I was following the trajectory of the Ley Lines as mapped by the Arch-Mage Valerius decades ago. According to his erratic scribblings, a convergence point lay deep within the Weald, a place where the fabric of reality was thin enough to peer through. Most scholars Valerius are dismissed as madmen, chasing ghosts in the machinery of the world. But I am not most scholars. I have seen the fractures in the sky near the Spine of the World. I know the magic is waning, draining away like water through a sieve. If I can find the source of the leak, perhaps I can plug it.

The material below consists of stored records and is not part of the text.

(* ===== verification/WitnessDemo.v ===== *)
(** * The demonstration host (src/examples/witness_demo/main.rs)

    A cluster of raw nodes with one witness in one process: the host writes and
    applies what each [Ready] holds, delivers messages, and turns the answers of
    the witness into messages.  What it prints is left out. *)
From S2P Require Import Prelude Errors Eraftpb ProtoConf Util Unstable Storage RaftLog RaftLogSpec Quorum.
From S2P Require Import Inflights Progress Tracker ConfChange ReadOnly Config Witness Raft RawNode RaftFrame RaftElection.
From S2P Require Import RaftReplication RaftLogSteps RawNodeSpec RawNodeReady MemPersist.

Module Demo.
#[local] Abbreviation raw_node := (RawNode.t MemStorage.t).

(** [Cluster]. *)
Record t : Type := mk {
  nodes : gmap N (option raw_node);
  witness : Witness.t;
  witness_id : N;
  pending_msgs : list Message;
  pending_witness_msgs : list WitnessMessage;
  dead_nodes : gset N;
  witness_heartbeat_count : N;
  witness_append_count : N
}.
#[global] Instance eta : Eta t := λ d,
  mk (nodes d) (witness d) (witness_id d) (pending_msgs d) (pending_witness_msgs d) (dead_nodes d)
    (witness_heartbeat_count d) (witness_append_count d).

Definition new (i : N) : t := mk ∅ (Witness.new i) i [] [] ∅ 0 0.

Definition kill (d : t) (id : N) : t := d <| dead_nodes ::= union {[id]} |>.
Definition recover (d : t) (id : N) : t := d <| dead_nodes ::= λ s, s ∖ {[id]} |>.

Section ops.
Context `{Proto} `{HashOrder} `{Rand}.

Definition add_node (d : t) (id : N) (voters : list N) : outcome t :=
  let cfg := Config.default <| Config.id := id |> <| Config.check_quorum := true |> in
  store ← MemStorage.new_with_conf_state (default_ConfState <| cs_voters := voters |>);
  n ← RawNode.new cfg store;
  n ← unwrap_res n;
  mret (d <| nodes ::= <[id := Some n]> |>).

(** [node] and the assignment through the reference it returns. *)
Definition node (d : t) (id : N) : outcome raw_node := o ← unwrap (nodes d !! id); unwrap o.
Definition set_node (d : t) (id : N) (n : raw_node) : t := d <| nodes ::= <[id := Some n]> |>.

Definition leader_id (d : t) : N :=
  default 0 (head (omap (λ io : N * option raw_node,
    n ← io.2; if Raft.is_role (RawNode.raft n) Leader then Some io.1 else None) (map_iter (nodes d)))).

Fixpoint tick_nodes (d : t) (l : list (N * option raw_node)) : outcome t :=
  match l with
  | [] => mret d
  | (id, o) :: l' =>
    if bool_decide (id ∈ dead_nodes d) then tick_nodes d l'
    else match o with
         | Some n => '(n, _) ← RawNode.tick n; tick_nodes (set_node d id n) l'
         | None => tick_nodes d l'
         end
  end.

Definition tick (d : t) : outcome t := tick_nodes d (map_iter (nodes d)).

(** *** One [Ready] *)

(** The writes to the storage that the node shares. *)
Definition write_ready (rd : Ready) (s : MemStorage.t) : outcome MemStorage.t :=
  s ← (if negb (snapshot_is_empty (rd_snapshot rd)) then
         let '(s, x) := MemStorage.apply_snapshot s (rd_snapshot rd) in
         _ ← unwrap_res x; mret s
       else mret s);
  s ← (if negb (bool_decide (rd_entries rd = [])) then MemStorage.append s (rd_entries rd) else mret s);
  mret match rd_hs rd with Some hs => MemStorage.set_hardstate s hs | None => s end.

(** [mut_hard_state().set_commit]. *)
Definition set_commit (s : MemStorage.t) (commit : N) : MemStorage.t :=
  s <| MemStorage.raft_state ::= λ rs, rs <| Storage.hard_state ::= λ hs, hs <| hs_commit := commit |> |> |>.

(** A [Ready] is taken, written and advanced: the node, the entries to apply,
    the messages and those for the witness. *)
Definition handle_ready (n : raw_node) : outcome (raw_node * list Entry * list Message * list WitnessMessage) :=
  '(n, ready) ← RawNode.ready n;
  store ← write_ready ready (RawNode.store n);
  let n := RawNode.mut_store n store in
  let '(ready, msgs) := take_messages ready in
  let '(ready, persisted_msgs) := take_persisted_messages ready in
  let '(ready, witness_msgs) := take_witness_messages ready in
  let '(ready, committed) := take_committed_entries ready in
  '(n, light) ← RawNode.advance n ready;
  let n := match lr_commit_index light with
           | Some commit => RawNode.mut_store n (set_commit (RawNode.store n) commit)
           | None => n
           end in
  n ← RawNode.advance_apply n;
  mret (n, committed ++ lr_committed_entries light, msgs ++ persisted_msgs ++ lr_messages light, witness_msgs).

(** [apply_entry]. *)
Definition apply_conf (n : raw_node) (cc : ConfChangeV2) : outcome raw_node :=
  '(n, x) ← RawNode.apply_conf_change n (V2 cc);
  _ ← unwrap_res x;
  let cs := Configuration.to_conf_state (Tracker.conf (Raft.prs (RawNode.raft n))) in
  mret (RawNode.mut_store n (MemStorage.set_conf_state (RawNode.store n) cs)).

Definition apply_entry (n : raw_node) (entry : Entry) : outcome raw_node :=
  match e_entry_type entry with
  | EntryConfChange => v1 ← unwrap (decode_conf_change (e_data entry)); apply_conf n (ProtoConf.into_v2 v1)
  | EntryConfChangeV2 => v2 ← unwrap (decode_conf_change_v2 (e_data entry)); apply_conf n v2
  | EntryNormal => mret n
  end.

Fixpoint apply_entries (n : raw_node) (es : list Entry) : outcome raw_node :=
  match es with
  | [] => mret n
  | e :: es' => n ← apply_entry n e; apply_entries n es'
  end.

(** The body of the loop of [process]. *)
Definition process_node (d : t) (id : N) : outcome t :=
  if bool_decide (id ∈ dead_nodes d) then mret d
  else match default None (nodes d !! id) with
       | None => mret d
       | Some n =>
         has_ready ← RawNode.has_ready n;
         if negb has_ready then mret d
         else
           '(n, committed, msgs, wmsgs) ← handle_ready n;
           n ← apply_entries n committed;
           mret ((set_node d id n) <| pending_msgs ::= λ l, l ++ msgs |> <| pending_witness_msgs ::= λ l, l ++ wmsgs |>)
       end.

The journey was uneventful until midday. The Weald is usually a cacophony of unseen life—the chittering of arboreal rats, the distant howling of wind wolves—but today, the silence was absolute. It wasn’t the peaceful quiet of a library; it was the terrified silence of a creature holding its breath before the predator strikes. I drew my dagger, the steel humming faintly in response to the ambient mana. The vibration was subtle, a tickle against my palm, but it was enough to set my nerves on edge.

The Silence of the Birds

It was then that I noticed the birds. Or rather, the lack of them. Usually, the canopy above is alive with the colorful, plumage-drenched gliders that the locals call “Whisper-Wings.” Today, the branches were bare. No nests, no eggs, not even a dropped feather. The trees themselves seemed to lean away from a specific point ahead of me, their trunks twisted in agonizing contortions, as if they were trying to flee the epicenter of something terrible.

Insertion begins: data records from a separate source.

(* ===== verification/SingleMemNode.v ===== *)
(** * The example of one node (src/examples/single_mem_node/main.rs)

    A host of a cluster of one: clients propose with a callback, which is called
    when the proposal is committed.  The thread, the channel and the clock give
    the inputs of the loop, one per round; callbacks are named by the id they
    are registered under, and the calls made are recorded. *)
From S2P Require Import Prelude Errors Eraftpb ProtoConf Util Unstable Storage RaftLog RaftLogSpec Quorum.
From S2P Require Import Inflights Progress Tracker ConfChange ReadOnly Config Raft RawNode RaftFrame RaftElection.
From S2P Require Import RaftReplication RaftLogSteps RawNodeSpec RawNodeReady MemPersist WitnessDemo.

Module SingleNode.
#[local] Abbreviation raw_node := (RawNode.t MemStorage.t).

Inductive Msg : Type :=
| Propose (id : N)
| RaftMsg (m : Message).

(** The locals of [main], and the calls. *)
Record t : Type := mk {
  raft_group : raw_node;
  cbs : gset N;
  called : list N
}.

(** [handle_committed_entries]. *)
Fixpoint handle_committed_entries (cbs : gset N) (called : list N) (committed_entries : list Entry) : gset N * list N :=
  match committed_entries with
  | [] => (cbs, called)
  | entry :: es =>
    match e_data entry with
    | [] => handle_committed_entries cbs called es
    | id :: _ =>
      if bool_decide (e_entry_type entry = EntryNormal) && bool_decide (id ∈ cbs)
      then handle_committed_entries (cbs ∖ {[id]}) (called ++ [id]) es
      else handle_committed_entries cbs called es
    end
  end.

Section ops.
Context `{Proto} `{HashOrder} `{Rand}.

Definition config : Config.t :=
  Config.default <| Config.id := 1 |> <| Config.election_tick := 10 |> <| Config.heartbeat_tick := 3 |>
    <| Config.max_size_per_msg := 1024 * 1024 * 1024 |> <| Config.max_inflight_msgs := 256 |> <| Config.applied := 0 |>.

Definition start : outcome t :=
  storage ← MemStorage.new_with_conf_state (default_ConfState <| cs_voters := [1] |>);
  r ← RawNode.new config storage;
  r ← unwrap_res r;
  mret (mk r ∅ []).

Definition on_ready (d : t) : outcome t :=
  has_ready ← RawNode.has_ready (raft_group d);
  if negb has_ready then mret d
  else
    '(n, ready) ← RawNode.ready (raft_group d);
    let store := RawNode.store n in
    let ready := if negb (bool_decide (rd_messages ready = [])) then (take_messages ready).1 else ready in
    store ← (if negb (snapshot_is_empty (rd_snapshot ready)) then
               let '(s, x) := MemStorage.apply_snapshot store (rd_snapshot ready) in
               _ ← unwrap_res x; mret s
             else mret store);
    let '(ready, committed) := take_committed_entries ready in
    let '(cbs, called) := handle_committed_entries (cbs d) (called d) committed in
    store ← (if negb (bool_decide (rd_entries ready = [])) then MemStorage.append store (rd_entries ready) else mret store);
    let store := match rd_hs ready with Some hs => MemStorage.set_hardstate store hs | None => store end in
    let n := RawNode.mut_store n store in
    let ready := if negb (bool_decide (rd_persisted_messages ready = [])) then (take_persisted_messages ready).1 else ready in
    '(n, light_rd) ← RawNode.advance n ready;
    let n := match lr_commit_index light_rd with
             | Some commit => RawNode.mut_store n (Demo.set_commit (RawNode.store n) commit)
             | None => n
             end in
    let '(cbs, called) := handle_committed_entries cbs called (lr_committed_entries light_rd) in
    n ← RawNode.advance_apply n;
    mret (mk n cbs called).

(** A round of the loop: what is received, if anything, and whether it is time
    to tick. *)
Definition turn (d : t) (received : option Msg) (tick : bool) : outcome t :=
  d ← match received with
      | Some (Propose id) =>
        '(r, x) ← RawNode.propose (raft_group d) [] [id];
        _ ← unwrap_res x;
        mret (mk r ({[id]} ∪ cbs d) (called d))
      | Some (RaftMsg m) =>
        '(r, x) ← RawNode.step (raft_group d) m;
        _ ← unwrap_res x;
        mret (mk r (cbs d) (called d))
      | None => mret d
      end;
  d ← (if tick then '(r, _) ← RawNode.tick (raft_group d); mret (mk r (cbs d) (called d)) else mret d);
  on_ready d.

Fixpoint turns (d : t) (inputs : list (option Msg * bool)) : outcome t :=
  match inputs with
  | [] => mret d
  | (received, tick) :: inputs => d ← turn d received tick; turns d inputs
  end.
End ops.
End SingleNode.

Import SingleNode.

Lemma handle_committed_app es es' cbs called : handle_committed_entries cbs called (es ++ es') =
  handle_committed_entries (handle_committed_entries cbs called es).1 (handle_committed_entries cbs called es).2 es'.
Proof.
  revert cbs called. induction es as [|e es IH]; intros cbs called; simpl; [done|]. destruct (e_data e); [apply IH|].
  by destruct (_ && _).
Qed.

(** The callbacks called are registered ones of the entries, each once. *)
Lemma handle_committed_calls es cbs called : ∃ ids, (handle_committed_entries cbs called es).2 = called ++ ids ∧
  NoDup ids ∧ (handle_committed_entries cbs called es).1 = cbs ∖ list_to_set ids ∧
  ∀ id, id ∈ ids ↔ id ∈ cbs ∧ ∃ e, e ∈ es ∧ e_entry_type e = EntryNormal ∧ head (e_data e) = Some id.
Proof.
  revert cbs called. induction es as [|e es IH]; intros cbs called; simpl.
  - exists []. rewrite app_nil_r. split_and!; [done|apply NoDup_nil_2|set_solver|]. intros id. split; [by intros ?%elem_of_nil|].
    intros (_ & e & He & _). by apply elem_of_nil in He.
  - assert (∀ ids : list N, (∀ id, id ∈ ids ↔ id ∈ cbs ∧ ∃ e', e' ∈ es ∧ e_entry_type e' = EntryNormal ∧ head (e_data e') = Some id) →
      (∀ id, id ∈ cbs → e_entry_type e = EntryNormal → head (e_data e) ≠ Some id) →
      ∀ id, id ∈ ids ↔ id ∈ cbs ∧ ∃ e', e' ∈ e :: es ∧ e_entry_type e' = EntryNormal ∧ head (e_data e') = Some id) as Hskip.
    { intros ids Hids Hno id. rewrite Hids. split; intros [Hc (e' & He & Ht & Hd)]; (split; [done|]); exists e'.
      - split_and!; [by right|done|done].
      - apply elem_of_cons in He as [->|He]; [|done]. by destruct (Hno id Hc Ht). }
    destruct (e_data e) as [|id0 data] eqn:Ed.
    + destruct (IH cbs called) as (ids & E1 & Hn & E2 & Hids). exists ids. split_and!; try done. by apply Hskip.
    + case_bool_decide as Ht; simpl; [case_bool_decide as Hc; simpl|].
      * destruct (IH (cbs ∖ {[id0]}) (called ++ [id0])) as (ids & E1 & Hn & E2 & Hids). exists (id0 :: ids).
        rewrite E1, <-app_assoc. split_and!; [done| |rewrite E2; set_solver|].
        -- constructor; [|done]. rewrite Hids. set_solver.
        -- intros id. rewrite elem_of_cons, Hids. split.
           ++ intros [->|[Hi (e' & He & Hr)]]; [split; [done|]; exists e; rewrite Ed; split_and!; [left|done|done]|].
              split; [set_solver|]. exists e'. split; [by right|done].
           ++ intros [Hi (e' & He & Ht' & Hd)]. destruct (decide (id = id0)) as [|Hne]; [by left|right].
              split; [set_solver|]. exists e'. split_and!; try done. apply elem_of_cons in He as [->|He]; [|done].
              rewrite Ed in Hd. simpl in Hd. congruence.
      * destruct (IH cbs called) as (ids & E1 & Hn & E2 & Hids). exists ids. split_and!; try done. apply Hskip; [done|].
        intros id Hi _ [= ->]. done.
      * destruct (IH cbs called) as (ids & E1 & Hn & E2 & Hids). exists ids. split_and!; try done. by apply Hskip.
Qed.

Section rounds.
Context `{Proto} `{HashOrder} `{Rand}.
#[local] Set Default Proof Using "All".

Lemma advance_taken (n : RawNode.t MemStorage.t) rd rd' : rd_ss rd' = rd_ss rd ∧ rd_hs rd' = rd_hs rd ∧ rd_number rd' = rd_number rd →
  RawNode.advance n rd' = RawNode.advance n rd.
Proof. intros (E1 & E2 & E3). unfold RawNode.advance. by rewrite (advance_append_taken _ rd rd' E1 E2 E3). Qed.

(** The node goes through the round of [Demo.handle_ready], and the callbacks
    are those of the entries it hands out. *)
Lemma on_ready_round d d' : on_ready d = Done d' → RawNode.has_ready (raft_group d) = Done true →
  ∃ n es ms ws, Demo.handle_ready (raft_group d) = Done (n, es, ms, ws) ∧
    let '(cbs', called') := handle_committed_entries (cbs d) (called d) es in d' = mk n cbs' called'.
Proof.
  unfold on_ready, Demo.handle_ready, Demo.write_ready. intros Hs Hh. rewrite Hh in Hs. simpl in Hs.
  apply outcome_bind_Done in Hs as ([n rd] & Hr & Hs). rewrite Hr. cbn [mbind outcome_bind].
  set (rd1 := if negb (bool_decide (rd_messages rd = [])) then (take_messages rd).1 else rd) in Hs.
  assert (rd_snapshot rd1 = rd_snapshot rd ∧ rd_entries rd1 = rd_entries rd ∧ rd_hs rd1 = rd_hs rd ∧ rd_ss rd1 = rd_ss rd ∧
    rd_number rd1 = rd_number rd ∧ rd_committed_entries rd1 = rd_committed_entries rd) as (E1 & E2 & E3 & E4 & E5 & E6).
  { subst rd1. destruct (negb (bool_decide _)); [|done]. unfold take_messages. by destruct (negb (rd_is_persisted_msg rd)). }
  clearbody rd1. rewrite E1 in Hs. apply outcome_bind_Done in Hs as (s1 & Hs1 & Hs). rewrite Hs1. cbn [mbind outcome_bind].
  rewrite E2, E3, E6 in Hs.
  destruct (handle_committed_entries (cbs d) (called d) (rd_committed_entries rd)) as [c1 l1] eqn:Ec.
  apply outcome_bind_Done in Hs as (s2 & Hs2 & Hs). rewrite Hs2. cbn [mbind outcome_bind mret outcome_ret].
  apply outcome_bind_Done in Hs as ([n1 lr] & Ha & Hs).
  rewrite (advance_taken _ rd) in Ha by (unfold take_persisted_messages; repeat case_match; simpl; done).
  destruct (takes_leave rd) as (T1 & T2 & T3 & T4).
  destruct (take_messages rd) as [rd2 ms2]. destruct (take_persisted_messages rd2) as [rd3 ms3] eqn:E7. simpl in T1, T2, T3, T4 |- *.
  rewrite E7 in *. simpl in T1, T2, T3, T4 |- *. rewrite (advance_taken _ rd), Ha by done. simpl.
  destruct (handle_committed_entries c1 l1 (lr_committed_entries lr)) as [c2 l2] eqn:El.
  apply outcome_bind_Done in Hs as (n2 & Hap & Hs). injection Hs as <-. rewrite Hap. simpl. do 4 eexists. split; [reflexivity|].
  change (rd_committed_entries (rd3 <| rd_witness_messages := [] |>)) with (rd_committed_entries rd3).
  rewrite handle_committed_app, T4, Ec. simpl. by rewrite El.
Qed.
End rounds.

(** A client is told once its proposal is committed, and only then: a round
    calls, each once, exactly the registered callbacks of the entries it hands
    out, which come in order, without gap or repetition, and are committed
    entries of the log; and the node is fit for the next round. *)
Theorem callbacks_after_commit `{Proto} `{HashOrder} `{Rand} (d d' : SingleNode.t) (Hn : rn_ok (raft_group d))
    (Hsnap : ∀ s, RawNode.snap (raft_group d) = Some s → sm_index (s_metadata s) ≠ 0)
    (Hroom : room 2 (RawNode.raft (raft_group d))) (Hround : on_ready d = Done d') :
  d' = d ∨
  ∃ es ids, deliver (RawNode.commit_since_index (raft_group d)) (installs (raft_group d) ++ (Apply <$> es))
      = Some (RawNode.commit_since_index (raft_group d')) ∧
    Forall (in_log (raft_group d')) es ∧
    called d' = called d ++ ids ∧ NoDup ids ∧ cbs d' = cbs d ∖ list_to_set ids ∧
    (∀ id, id ∈ ids ↔ id ∈ cbs d ∧ ∃ e, e ∈ es ∧ e_entry_type e = EntryNormal ∧ head (e_data e) = Some id) ∧
    rn_ok (raft_group d').
Proof.
  pose proof Hround as Hr. unfold on_ready in Hr. apply outcome_bind_Done in Hr as ([] & Hh & Hr); simpl in Hr;
    [right; clear Hr|left; by injection Hr as <-].
  destruct (on_ready_round _ _ Hround Hh) as (n & es & ms & ws & Hd & E).
  destruct (handle_ready_run _ _ _ _ _ Hd Hn Hsnap Hroom) as [Hrun _]. apply rn_run_progress in Hrun as [O _ _ D I]; [|done].
  destruct (handle_committed_calls es (cbs d) (called d)) as (ids & E1 & Hnd & E2 & Hids).
  destruct (handle_committed_entries _ _ _) as [c l]. simpl in E1, E2. subst d' c l. exists es, ids. split_and!; try done.
  apply Forall_forall. intros e He. apply I, elem_of_app. right. by apply list_elem_of_fmap_2.
Qed.

(** ** Samples *)
Section samples.
#[local] Existing Instances w_rand w_proto elements_order.

(** The node elects itself after its timeout; a proposal is then answered, in
    the round in which it is made, and its callback is forgotten. *)
Example single_node_run :
  (d ← start; d ← turns d (replicate 10 (None, true)); d ← turns d [(Some (Propose 1), false); (None, true)];
   mret (called d, bool_decide (cbs d = ∅), RawNode.commit_since_index (raft_group d))) = Done ([1], true, 2).
Proof. vm_compute. reflexivity. Qed.

(** The hypotheses can be met. *)
Definition w_single : SingleNode.t := mk w_elected_node {[1]} [].

Lemma callbacks_after_commit_sample : ∃ d', on_ready w_single = Done d' ∧ NoDup (called d').
Proof.
  destruct (on_ready w_single) as [d'|] eqn:Hd; [|revert Hd; by vm_compute]. exists d'. split; [done|].
  destruct (@callbacks_after_commit w_proto elements_order w_rand w_single d') as [->|(es & ids & _ & _ & -> & Hn & _)].
  - exact w_elected_ok.
  - by vm_compute.
  - pose proof w_elected_room. change (raft_group w_single) with w_elected_node. lia.
  - exact Hd.
  - apply NoDup_nil_2.
  - exact Hn.
Qed.
End samples.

I pushed through a wall of thorny vines—iron-briars, capable of shearing through plate mail—and stumbled into a clearing. The sight stole the breath from my lungs. In the center of the clearing stood a structure that defied the architectural norms of every known civilization in Aethelgard. It was not built of stone or wood, but of petrified light. Massive pillars of translucent, amber crystal spiraled upward, locking together to form a dome that shimmered with a faint, pulsing inner light.

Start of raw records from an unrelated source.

(** * Point-of-sale orders, loan ledger and report aggregation
    (src/unnamed/part_000, the [App] component).

    Monetary values and counters are JS numbers in the source.  The
    settlement and ledger part models them as [Z]; the export part
    (grand totals) is generic in the number type and its addition, so
    that its equalities hold for IEEE doubles as well. *)

From Stdlib Require Import ZArith String Sorted.
From stdpp Require Import base gmap strings list.

Open Scope Z_scope.

(** ** Data model (type declarations at the top of the file) *)

Inductive Status := Pending | Paid | Loan.

#[global] Instance Status_eq_dec : EqDecision Status.
Proof. solve_decision. Defined.

Record OrderItem := { itemId : string; qty : Z }.

(** [Order]; [id] is renamed [oid] (Rocq's [id] is the identity). *)
Record Order := {
  oid : string;
  waiterId : string;
  time : string;
  items : list OrderItem;
  status : Status;
  collector : string
}.

Record Item := { item_id : string; item_name : string; price : Z }.

Record User := { user_id : string; user_name : string }.

Record LoanEntry := {
  entry_id : string;
  orderId : string;
  amount : Z;
  date : string;
  servedBy : string
}.

Record LoanCustomer := {
  lc_id : string;
  dbId : option string;
  lc_name : string;
  lc_phone : string;
  loans : gmap string LoanEntry
}.

(** ** The realtime store: the [rms/orders] and [rms/loanCustomers] paths *)

(** A node under [rms/orders/<key>] as written by [handleCreateOrder]
    ([id], [waiter_id], [time], [status], [collector], [items]) or by a
    merge [update]; an absent field is [None]. *)
Record OrderNode := {
  n_id : option string;
  n_waiterId : option string;
  n_time : option string;
  n_status : option Status;
  n_collector : option string;
  n_items : list OrderItem
}.

(** A node under [rms/loanCustomers/<dbId>]. *)
Record CustNode := {
  c_id : option string;
  c_name : string;
  c_phone : string;
  c_loans : gmap string LoanEntry
}.

Record Store := {
  orders_db : gmap string OrderNode;
  customers_db : gmap string CustNode
}.

Definition with_orders (s : Store) (m : gmap string OrderNode) : Store :=
  {| orders_db := m; customers_db := customers_db s |}.

Definition with_customers (s : Store) (m : gmap string CustNode) : Store :=
  {| orders_db := orders_db s; customers_db := m |}.

(** The [onValue(dbPath('orders'))] snapshot mapping: [id: order.id ?? id],
    [status: order.status ?? 'pending'], [collector: order.collector ?? ''].
    An undefined [waiterId] or [time] is rendered as the empty string. *)
Definition load_order (key : string) (n : OrderNode) : Order := {|
  oid := default key (n_id n);
  waiterId := default "" (n_waiterId n);
  time := default "" (n_time n);
  items := n_items n;
  status := default Pending (n_status n);
  collector := default "" (n_collector n)
|}.

(** The [onValue(dbPath('loanCustomers'))] snapshot mapping. *)
Definition load_customer (key : string) (n : CustNode) : LoanCustomer := {|
  lc_id := default key (c_id n);
  dbId := Some key;
  lc_name := c_name n;
  lc_phone := c_phone n;
  loans := c_loans n
|}.

(** All loan entries of the ledger, across all customers. *)
Definition all_entries (s : Store) : list LoanEntry :=
  concat (map (fun kc => map snd (map_to_list (c_loans kc.2)))
              (map_to_list (customers_db s))).

(** Outcome of a store write: the backend either accepts it or rejects it
    ([StoreWriteFailure]); the caller's [then]/[catch] branch follows. *)
Inductive Banner := BSuccess (msg : string) | BError (msg : string).

(** ** Derived values of the component *)

Section Component.

(** [itemsById], [usersById] and [currentUser] of the component. *)
Variable itemsById : gmap string Item.
Variable usersById : gmap string User.
Variable currentUser : option User.

(** [orderTotal]: [reduce((sum, entry) => sum + entry.qty *
    (itemsById[entry.itemId]?.price ?? 0), 0)]. *)
Definition orderTotal (o : Order) : Z :=
  fold_left (fun sum e => sum + qty e * default 0 (price <$> itemsById !! itemId e))
            (items o) 0.

(** [usersById[order.waiterId]?.name ?? order.waiterId]. *)
Definition servedByOf (o : Order) : string :=
  default (waiterId o) (user_name <$> usersById !! waiterId o).

(** [updateOrderStatus(id, status)]: [update(dbPath(`orders/${id}`),
    { status, collector })], a merge of two fields at the path
    [orders/<id>] (created if absent).  [ok] is the store's answer. *)
Definition collectorFor (st : Status) : string :=
  match st with
  | Paid | Loan => default "Unknown" (user_name <$> currentUser)
  | Pending => ""
  end.

Definition merge_status (st : Status) (col : string) (n : option OrderNode) : OrderNode :=
  match n with
  | Some n => {| n_id := n_id n; n_waiterId := n_waiterId n; n_time := n_time n;
                 n_status := Some st; n_collector := Some col; n_items := n_items n |}
  | None => {| n_id := None; n_waiterId := None; n_time := None;
               n_status := Some st; n_collector := Some col; n_items := [] |}
  end.

Definition updateOrderStatus (id : string) (st : Status) (ok : bool) (s : Store)
  : Store * Banner :=
  if ok then
    (with_orders s (<[id := merge_status st (collectorFor st) (orders_db s !! id)]> (orders_db s)),
     BSuccess "Order status updated.")
  else (s, BError "write failed").

(** [handleStatusChange(order, status)] for [status <> 'loan']; the
    [loan] case only opens the customer picker (no write). *)
Definition handleStatusChange (o : Order) (st : Status) (ok : bool) (s : Store)
  : option (Store * Banner) :=
  match st with
  | Loan => None
  | _ => Some (updateOrderStatus (oid o) st ok s)
  end.

(** [set(ref, value)] at [loanCustomers/<pathId>/loans/<k>]; an absent
    customer node is created with only its [loans] child. *)
Definition set_loan (pathId k : string) (e : LoanEntry) (m : gmap string CustNode)
  : gmap string CustNode :=
  match m !! pathId with
  | Some c => <[pathId := {| c_id := c_id c; c_name := c_name c; c_phone := c_phone c;
                            c_loans := <[k := e]> (c_loans c) |}]> m
  | None => <[pathId := {| c_id := None; c_name := ""; c_phone := "";
                          c_loans := {[k := e]} |}]> m
  end.

Inductive PromiseResult := Resolved | Rejected.

(** [addLoanEntryForOrder(order, customer)]: the duplicate check looks
    at [customer.loans] only; [k] is the key of [push(...)], [ok] the
    store's answer to the [set]. *)
Definition addLoanEntryForOrder (o : Order) (c : LoanCustomer) (k : string) (ok : bool)
  (s : Store) : Store * PromiseResult :=
  let pathId := default (lc_id c) (dbId c) in
  if existsb (fun l => bool_decide (orderId l = oid o)) (map snd (map_to_list (loans c)))
  then (s, Resolved)
  else
    let e := {| entry_id := k; orderId := oid o; amount := orderTotal o;
                date := time o; servedBy := servedByOf o |} in
    if ok then (with_customers s (set_loan pathId k e (customers_db s)), Resolved)
    else (s, Rejected).

(** [addLoanEntry()]: the manual "add loan entry" form; [now] is
    [Date.now()] and [ok] the store's answer to the [update].  The
    [update] merges all five fields of the entry at the entry path, which
    amounts to setting it. *)
Definition addLoanEntry (orders : list Order) (loanCustomers : list LoanCustomer)
  (loanEntryCustomerId loanEntryOrderId now : string) (ok : bool) (s : Store)
  : Store * Banner :=
  if bool_decide (loanEntryCustomerId = "") || bool_decide (loanEntryOrderId = "")
  then (s, BError "Select customer and loan order.")
  else
    match find (fun c => bool_decide (lc_id c = loanEntryCustomerId)) loanCustomers,
          find (fun o => bool_decide (oid o = loanEntryOrderId)) orders with
    | Some c, Some o =>
        let entryId := ("loan-" ++ now)%string in
        let e := {| entry_id := entryId; orderId := oid o; amount := orderTotal o;
                    date := time o; servedBy := servedByOf o |} in
        let pathId := default (lc_id c) (dbId c) in
        if ok then (with_customers s (set_loan pathId entryId e (customers_db s)),
                    BSuccess "Loan entry added.")
        else (s, BError "write failed")
    | _, _ => (s, BError "Invalid selection.")
    end.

This was not on any map. This was not a ruin of the Old Empire or the Dragon-Kings. It was older. It felt primordial. As I approached, the ground beneath me changed from the sodden mulch of the forest floor to smooth, obsidian glass. The reflection staring back at me looked haggard—dark circles under my eyes, hair matted with rain and grime—but my eyes were drawn to the crystal pillars. Inside the amber stone, things were moving. Shadows, shapes, frozen in time.

The Lost Ruins of Vethor

I have read the Chronicles of Vethor—or what fragments remain in the Royal Archives. Vethor was the City of Echoes, a mythic place said to exist between seconds, accessible only to those who could step out of time itself. I had assumed it was a metaphor, a philosophical concept for the mages to ponder over their wine. But standing before the Amber Dome, the myth felt solid enough to touch.

The entrance was a archway of black basalt, carved with sigils that hurt my eyes to look upon directly. They seemed to shift and rearrange themselves the longer I stared, a puzzle with no solution. I hesitated. Every instinct as a traveler and a survivor screamed at me to turn back, to leave the dead to their rest. But the scholar in me—the part of Hermes that still believes the world can be saved—forced my feet forward. I placed my hand on the basalt. It was warm, vibrating with a low, thrumming frequency that I could feel in my teeth.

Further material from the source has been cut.